Lift out, unaltered, the lines of the material below between the line holding "- split; [lia|]. intros Heq. f_equal." and the line holding "(** [k] passes", counting both.

*** Information shown Section Begins ***

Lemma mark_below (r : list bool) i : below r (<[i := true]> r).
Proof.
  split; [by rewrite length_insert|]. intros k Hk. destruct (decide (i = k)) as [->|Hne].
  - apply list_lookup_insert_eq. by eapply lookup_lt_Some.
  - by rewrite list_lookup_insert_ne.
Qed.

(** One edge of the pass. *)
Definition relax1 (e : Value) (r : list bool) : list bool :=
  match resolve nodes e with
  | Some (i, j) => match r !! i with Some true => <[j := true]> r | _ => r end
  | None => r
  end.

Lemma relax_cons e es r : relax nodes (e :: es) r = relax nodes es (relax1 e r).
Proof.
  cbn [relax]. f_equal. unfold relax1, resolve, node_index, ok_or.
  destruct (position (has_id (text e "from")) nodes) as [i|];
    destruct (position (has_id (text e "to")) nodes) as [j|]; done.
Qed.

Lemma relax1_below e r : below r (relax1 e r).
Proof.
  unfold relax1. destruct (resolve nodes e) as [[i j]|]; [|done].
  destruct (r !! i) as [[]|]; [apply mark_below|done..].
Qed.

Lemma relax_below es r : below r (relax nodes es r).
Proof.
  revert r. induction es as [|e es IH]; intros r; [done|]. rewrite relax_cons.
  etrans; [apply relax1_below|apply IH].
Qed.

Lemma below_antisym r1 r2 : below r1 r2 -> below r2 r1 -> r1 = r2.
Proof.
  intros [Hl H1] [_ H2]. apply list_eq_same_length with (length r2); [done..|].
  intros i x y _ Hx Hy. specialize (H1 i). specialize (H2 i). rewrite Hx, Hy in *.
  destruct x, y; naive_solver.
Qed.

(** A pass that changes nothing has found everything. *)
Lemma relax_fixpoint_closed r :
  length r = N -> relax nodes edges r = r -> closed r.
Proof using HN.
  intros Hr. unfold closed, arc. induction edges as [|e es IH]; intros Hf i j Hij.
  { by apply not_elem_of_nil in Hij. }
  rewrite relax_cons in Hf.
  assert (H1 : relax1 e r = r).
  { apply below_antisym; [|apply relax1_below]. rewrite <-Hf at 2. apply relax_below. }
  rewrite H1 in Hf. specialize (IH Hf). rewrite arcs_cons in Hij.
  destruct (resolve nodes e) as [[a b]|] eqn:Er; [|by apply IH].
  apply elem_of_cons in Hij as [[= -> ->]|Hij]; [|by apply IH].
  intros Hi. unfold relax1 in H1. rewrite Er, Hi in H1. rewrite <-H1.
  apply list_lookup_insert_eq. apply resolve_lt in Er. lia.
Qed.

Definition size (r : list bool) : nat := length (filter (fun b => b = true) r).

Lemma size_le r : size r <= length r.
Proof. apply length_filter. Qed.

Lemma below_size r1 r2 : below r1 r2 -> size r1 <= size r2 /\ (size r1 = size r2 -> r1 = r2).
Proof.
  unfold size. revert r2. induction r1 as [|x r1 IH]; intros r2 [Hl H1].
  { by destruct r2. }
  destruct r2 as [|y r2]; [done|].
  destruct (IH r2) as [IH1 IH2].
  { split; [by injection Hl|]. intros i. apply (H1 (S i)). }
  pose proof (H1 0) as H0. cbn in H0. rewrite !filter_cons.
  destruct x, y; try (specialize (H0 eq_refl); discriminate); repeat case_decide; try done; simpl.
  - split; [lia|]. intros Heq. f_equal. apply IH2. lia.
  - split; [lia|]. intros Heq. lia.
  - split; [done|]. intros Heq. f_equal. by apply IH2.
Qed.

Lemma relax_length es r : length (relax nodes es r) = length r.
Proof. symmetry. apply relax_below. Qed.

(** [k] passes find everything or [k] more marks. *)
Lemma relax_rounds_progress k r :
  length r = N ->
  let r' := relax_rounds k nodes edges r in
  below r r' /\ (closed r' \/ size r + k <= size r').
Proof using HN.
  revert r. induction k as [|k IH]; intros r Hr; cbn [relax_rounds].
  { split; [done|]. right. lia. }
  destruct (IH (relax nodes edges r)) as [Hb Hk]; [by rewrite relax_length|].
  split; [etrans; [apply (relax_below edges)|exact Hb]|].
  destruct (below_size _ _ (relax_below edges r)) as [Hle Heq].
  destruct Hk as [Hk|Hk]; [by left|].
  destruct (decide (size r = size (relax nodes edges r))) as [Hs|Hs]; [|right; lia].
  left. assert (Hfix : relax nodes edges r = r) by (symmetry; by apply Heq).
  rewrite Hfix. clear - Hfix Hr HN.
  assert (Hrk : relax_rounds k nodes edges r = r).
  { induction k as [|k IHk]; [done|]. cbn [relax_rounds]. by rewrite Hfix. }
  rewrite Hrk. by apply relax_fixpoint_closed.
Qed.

*** Information shown Section Ends ***
*** Information shown Section Begins ***

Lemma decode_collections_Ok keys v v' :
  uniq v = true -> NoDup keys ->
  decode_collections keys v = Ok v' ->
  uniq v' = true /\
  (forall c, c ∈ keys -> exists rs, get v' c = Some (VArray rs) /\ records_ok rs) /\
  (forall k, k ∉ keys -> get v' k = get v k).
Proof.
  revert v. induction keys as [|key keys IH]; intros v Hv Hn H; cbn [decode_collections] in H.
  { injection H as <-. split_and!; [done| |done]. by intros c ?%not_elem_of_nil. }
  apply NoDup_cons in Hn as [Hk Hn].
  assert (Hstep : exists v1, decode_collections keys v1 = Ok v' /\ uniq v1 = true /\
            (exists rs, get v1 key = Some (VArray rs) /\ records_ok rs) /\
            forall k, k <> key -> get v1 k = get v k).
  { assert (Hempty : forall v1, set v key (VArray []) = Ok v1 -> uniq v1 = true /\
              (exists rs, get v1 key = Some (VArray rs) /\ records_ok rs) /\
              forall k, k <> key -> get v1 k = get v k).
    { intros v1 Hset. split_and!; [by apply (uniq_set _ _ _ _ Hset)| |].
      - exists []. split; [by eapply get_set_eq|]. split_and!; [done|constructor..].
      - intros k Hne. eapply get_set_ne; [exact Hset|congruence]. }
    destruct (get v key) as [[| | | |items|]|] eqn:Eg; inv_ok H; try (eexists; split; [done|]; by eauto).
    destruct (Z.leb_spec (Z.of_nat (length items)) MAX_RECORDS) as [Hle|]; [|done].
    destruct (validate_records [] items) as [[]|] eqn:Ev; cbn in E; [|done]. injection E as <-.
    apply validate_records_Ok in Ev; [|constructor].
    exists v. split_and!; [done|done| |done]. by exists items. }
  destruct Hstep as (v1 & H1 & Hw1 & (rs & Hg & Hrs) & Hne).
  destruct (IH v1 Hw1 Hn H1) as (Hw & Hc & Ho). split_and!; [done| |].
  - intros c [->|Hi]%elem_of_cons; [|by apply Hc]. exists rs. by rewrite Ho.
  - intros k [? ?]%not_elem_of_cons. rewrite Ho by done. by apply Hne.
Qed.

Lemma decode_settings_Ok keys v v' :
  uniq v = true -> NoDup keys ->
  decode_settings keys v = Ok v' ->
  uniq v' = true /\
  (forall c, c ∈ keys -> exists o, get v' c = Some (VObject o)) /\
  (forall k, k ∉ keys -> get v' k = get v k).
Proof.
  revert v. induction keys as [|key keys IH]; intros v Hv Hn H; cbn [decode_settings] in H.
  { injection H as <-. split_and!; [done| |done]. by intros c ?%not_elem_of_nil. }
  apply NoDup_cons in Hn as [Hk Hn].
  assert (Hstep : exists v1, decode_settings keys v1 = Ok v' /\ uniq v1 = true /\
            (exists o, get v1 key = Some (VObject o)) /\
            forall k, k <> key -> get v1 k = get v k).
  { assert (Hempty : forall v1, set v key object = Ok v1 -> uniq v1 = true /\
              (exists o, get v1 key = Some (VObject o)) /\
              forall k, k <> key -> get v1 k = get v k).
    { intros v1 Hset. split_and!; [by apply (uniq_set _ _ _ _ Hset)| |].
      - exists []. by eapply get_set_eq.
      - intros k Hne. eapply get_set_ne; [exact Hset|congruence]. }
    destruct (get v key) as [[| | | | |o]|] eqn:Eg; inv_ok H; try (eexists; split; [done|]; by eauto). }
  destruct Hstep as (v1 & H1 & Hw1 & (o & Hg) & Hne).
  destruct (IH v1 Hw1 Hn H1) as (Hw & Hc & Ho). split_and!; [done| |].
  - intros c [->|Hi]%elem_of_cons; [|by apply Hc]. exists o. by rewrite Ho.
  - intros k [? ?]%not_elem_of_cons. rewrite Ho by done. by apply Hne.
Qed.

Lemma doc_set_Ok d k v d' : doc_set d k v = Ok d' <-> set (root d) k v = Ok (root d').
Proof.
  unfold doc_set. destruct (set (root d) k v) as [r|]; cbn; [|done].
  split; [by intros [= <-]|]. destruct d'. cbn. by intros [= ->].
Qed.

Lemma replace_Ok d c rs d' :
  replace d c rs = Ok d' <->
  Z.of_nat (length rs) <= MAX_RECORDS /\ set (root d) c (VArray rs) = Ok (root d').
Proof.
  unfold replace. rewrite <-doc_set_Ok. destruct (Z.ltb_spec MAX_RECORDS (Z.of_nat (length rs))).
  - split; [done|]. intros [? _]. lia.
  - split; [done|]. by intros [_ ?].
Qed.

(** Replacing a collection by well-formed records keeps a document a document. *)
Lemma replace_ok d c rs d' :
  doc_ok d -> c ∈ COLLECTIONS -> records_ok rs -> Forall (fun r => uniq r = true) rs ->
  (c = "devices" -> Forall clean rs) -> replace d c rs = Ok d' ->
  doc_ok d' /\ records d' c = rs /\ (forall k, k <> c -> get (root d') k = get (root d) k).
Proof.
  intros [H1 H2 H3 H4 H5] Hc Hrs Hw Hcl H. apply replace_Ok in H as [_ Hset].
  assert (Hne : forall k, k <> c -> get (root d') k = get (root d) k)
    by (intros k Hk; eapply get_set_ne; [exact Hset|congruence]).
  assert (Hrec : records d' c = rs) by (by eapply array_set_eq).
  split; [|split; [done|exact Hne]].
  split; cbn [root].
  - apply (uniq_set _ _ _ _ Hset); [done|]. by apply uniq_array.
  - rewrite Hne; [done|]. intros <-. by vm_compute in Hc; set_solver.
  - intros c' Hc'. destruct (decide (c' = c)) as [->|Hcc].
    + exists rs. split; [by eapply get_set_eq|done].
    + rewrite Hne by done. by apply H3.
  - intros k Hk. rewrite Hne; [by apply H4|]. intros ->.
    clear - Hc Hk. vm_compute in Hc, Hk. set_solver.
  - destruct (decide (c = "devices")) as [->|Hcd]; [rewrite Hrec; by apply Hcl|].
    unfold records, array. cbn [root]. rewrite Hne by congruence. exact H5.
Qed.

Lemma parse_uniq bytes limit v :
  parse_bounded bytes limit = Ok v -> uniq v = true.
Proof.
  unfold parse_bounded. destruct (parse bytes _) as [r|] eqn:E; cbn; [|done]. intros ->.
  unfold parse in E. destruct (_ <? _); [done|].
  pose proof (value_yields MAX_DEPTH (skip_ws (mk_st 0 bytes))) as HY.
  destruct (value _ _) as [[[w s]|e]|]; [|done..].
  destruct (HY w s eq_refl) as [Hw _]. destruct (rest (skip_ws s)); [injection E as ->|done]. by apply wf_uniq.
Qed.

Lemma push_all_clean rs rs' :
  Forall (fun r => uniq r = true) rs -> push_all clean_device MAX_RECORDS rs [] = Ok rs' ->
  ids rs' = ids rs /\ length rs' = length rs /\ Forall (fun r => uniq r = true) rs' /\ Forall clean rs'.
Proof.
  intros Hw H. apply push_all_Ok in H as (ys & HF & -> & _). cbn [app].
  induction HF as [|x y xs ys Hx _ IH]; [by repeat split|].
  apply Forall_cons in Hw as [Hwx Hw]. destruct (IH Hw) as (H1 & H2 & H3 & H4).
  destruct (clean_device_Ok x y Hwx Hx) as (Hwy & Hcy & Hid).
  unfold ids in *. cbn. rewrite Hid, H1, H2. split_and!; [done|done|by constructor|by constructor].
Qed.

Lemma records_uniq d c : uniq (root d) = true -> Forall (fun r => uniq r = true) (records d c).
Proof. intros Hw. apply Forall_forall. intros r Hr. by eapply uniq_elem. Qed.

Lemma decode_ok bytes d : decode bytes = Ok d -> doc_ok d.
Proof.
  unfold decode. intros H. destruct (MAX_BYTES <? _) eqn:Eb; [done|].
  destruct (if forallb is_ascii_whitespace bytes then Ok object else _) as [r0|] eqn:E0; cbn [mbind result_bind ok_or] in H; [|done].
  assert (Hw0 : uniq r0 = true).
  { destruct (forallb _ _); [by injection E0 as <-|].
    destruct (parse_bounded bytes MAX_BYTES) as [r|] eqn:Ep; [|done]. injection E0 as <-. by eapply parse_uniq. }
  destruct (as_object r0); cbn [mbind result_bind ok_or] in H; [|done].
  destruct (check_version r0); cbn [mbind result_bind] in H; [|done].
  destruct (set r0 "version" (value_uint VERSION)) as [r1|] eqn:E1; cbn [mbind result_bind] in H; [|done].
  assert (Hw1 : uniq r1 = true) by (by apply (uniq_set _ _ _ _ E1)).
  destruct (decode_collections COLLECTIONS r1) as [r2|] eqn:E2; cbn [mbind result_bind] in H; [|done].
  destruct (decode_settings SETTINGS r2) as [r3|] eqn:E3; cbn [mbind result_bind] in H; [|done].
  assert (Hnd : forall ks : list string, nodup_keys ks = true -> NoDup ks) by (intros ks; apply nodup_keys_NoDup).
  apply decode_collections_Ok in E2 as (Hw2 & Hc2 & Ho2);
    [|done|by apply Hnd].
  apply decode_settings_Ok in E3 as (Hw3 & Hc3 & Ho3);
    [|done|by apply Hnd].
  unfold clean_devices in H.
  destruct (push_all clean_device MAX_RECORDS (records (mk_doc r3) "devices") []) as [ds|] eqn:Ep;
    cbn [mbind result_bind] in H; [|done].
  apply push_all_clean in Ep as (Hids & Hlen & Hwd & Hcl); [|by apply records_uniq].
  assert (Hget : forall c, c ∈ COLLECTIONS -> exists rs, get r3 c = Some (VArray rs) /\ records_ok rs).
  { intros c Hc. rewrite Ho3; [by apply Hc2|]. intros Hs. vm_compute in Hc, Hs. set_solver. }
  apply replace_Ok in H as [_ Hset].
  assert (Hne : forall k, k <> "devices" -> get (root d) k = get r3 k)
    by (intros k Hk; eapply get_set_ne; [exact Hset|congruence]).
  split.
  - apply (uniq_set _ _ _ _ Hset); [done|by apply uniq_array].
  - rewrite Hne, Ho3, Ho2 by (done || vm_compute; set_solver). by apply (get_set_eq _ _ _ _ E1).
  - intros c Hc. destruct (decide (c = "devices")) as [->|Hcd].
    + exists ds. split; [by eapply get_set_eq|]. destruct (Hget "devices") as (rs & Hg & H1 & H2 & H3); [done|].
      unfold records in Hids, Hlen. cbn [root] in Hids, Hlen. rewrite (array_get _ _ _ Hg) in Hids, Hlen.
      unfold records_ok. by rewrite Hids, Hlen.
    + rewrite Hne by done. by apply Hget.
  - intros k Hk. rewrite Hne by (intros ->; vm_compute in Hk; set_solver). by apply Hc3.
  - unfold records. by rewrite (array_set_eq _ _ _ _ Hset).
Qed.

*** Information shown Section Ends ***

Problem solution:
  - split; [lia|]. intros Heq. f_equal. apply IH2. lia.
  - split; [lia|]. intros Heq. lia.
  - split; [done|]. intros Heq. f_equal. by apply IH2.
Qed.

Lemma relax_length es r : length (relax nodes es r) = length r.
Proof. symmetry. apply relax_below. Qed.

(** [k] passes find everything or [k] more marks. *)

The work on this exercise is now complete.